(Saved data entries)
'''

Lemma normalize_hash_bytes_roundtrip_witness :
  Forall scalar_value [32; 233; 8364; 128512] /\
  exists bs, utf8_encode [32; 233; 8364; 128512] = Some bs /\
    normalize_hash_from_db (HashBytes bs) = inr [32; 233; 8364; 128512] /\
    normalize_hash_from_db (HashBytearray bs) = inr [32; 233; 8364; 128512] /\
    normalize_hash_from_db (HashMemoryview bs) = inr [32; 233; 8364; 128512] /\
    normalize_hash_from_db (HashStr [32; 233; 8364; 128512])
    = inr (py_strip [32; 233; 8364; 128512]).
Proof.
  assert (Hs : Forall scalar_value [32; 233; 8364; 128512]).
  { repeat constructor; unfold py_code_point; lia. }
  split; [exact Hs |].
  exact (normalize_hash_bytes_roundtrip _ Hs).
Defined.

Lemma normalize_hash_bytes_exact_witness :
  (HashBytes [195; 169; 32] = HashBytes [195; 169; 32] \/
   HashBytes [195; 169; 32] = HashBytearray [195; 169; 32] \/
   HashBytes [195; 169; 32] = HashMemoryview [195; 169; 32]) /\
  Forall byte_value [195; 169; 32] /\
  (forall s, normalize_hash_from_db (HashBytes [195; 169; 32]) = inr s ->
             Forall scalar_value s /\ utf8_encode s = Some [195; 169; 32]) /\
  (normalize_hash_from_db (HashBytes [195; 169; 32]) = inl HashUndecodable <->
   ~ exists s, Forall py_code_point s /\ utf8_encode s = Some [195; 169; 32]).
Proof.
  assert (Hh : HashBytes [195; 169; 32] = HashBytes [195; 169; 32] \/
               HashBytes [195; 169; 32] = HashBytearray [195; 169; 32] \/
               HashBytes [195; 169; 32] = HashMemoryview [195; 169; 32]) by (left; reflexivity).
  assert (Hb : Forall byte_value [195; 169; 32]).
  { repeat constructor; unfold byte_value; lia. }
  split; [exact Hh |]. split; [exact Hb |].
  exact (normalize_hash_bytes_exact _ _ Hh Hb).
Defined.

Lemma normalize_hash_text_stripped_witness :
  (HashStr [32; 97; 10] = HashStr [32; 97; 10] \/ HashStr [32; 97; 10] = HashOther [32; 97; 10]) /\
  normalize_hash_from_db (HashStr [32; 97; 10]) = inr [97] /\
  [97] = py_strip [32; 97; 10] /\
  (forall c, hd_error [97] = Some c -> py_isspace c = false) /\
  (forall c, hd_error (rev [97]) = Some c -> py_isspace c = false) /\
  normalize_hash_from_db (HashStr [97]) = inr [97].
Proof.
  assert (Hh : HashStr [32; 97; 10] = HashStr [32; 97; 10] \/
               HashStr [32; 97; 10] = HashOther [32; 97; 10]) by (left; reflexivity).
  assert (Hn : normalize_hash_from_db (HashStr [32; 97; 10]) = inr [97]) by (vm_compute; reflexivity).
  split; [exact Hh |]. split; [exact Hn |].
  exact (normalize_hash_text_stripped _ _ _ Hh Hn).
Defined.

'''

▶ _TASK STATEMENT_: Wherever "HashBytes" turns up in the records, copy the whole line.

▶ _RESPONSE TO THIS EXERCISE_:
    normalize_hash_from_db (HashBytes bs) = inr [32; 233; 8364; 128512] /\
  (HashBytes [195; 169; 32] = HashBytes [195; 169; 32] \/
   HashBytes [195; 169; 32] = HashBytearray [195; 169; 32] \/
   HashBytes [195; 169; 32] = HashMemoryview [195; 169; 32]) /\
  (forall s, normalize_hash_from_db (HashBytes [195; 169; 32]) = inr s ->
  (normalize_hash_from_db (HashBytes [195; 169; 32]) = inl HashUndecodable <->
  assert (Hh : HashBytes [195; 169; 32] = HashBytes [195; 169; 32] \/
               HashBytes [195; 169; 32] = HashBytearray [195; 169; 32] \/
               HashBytes [195; 169; 32] = HashMemoryview [195; 169; 32]) by (left; reflexivity).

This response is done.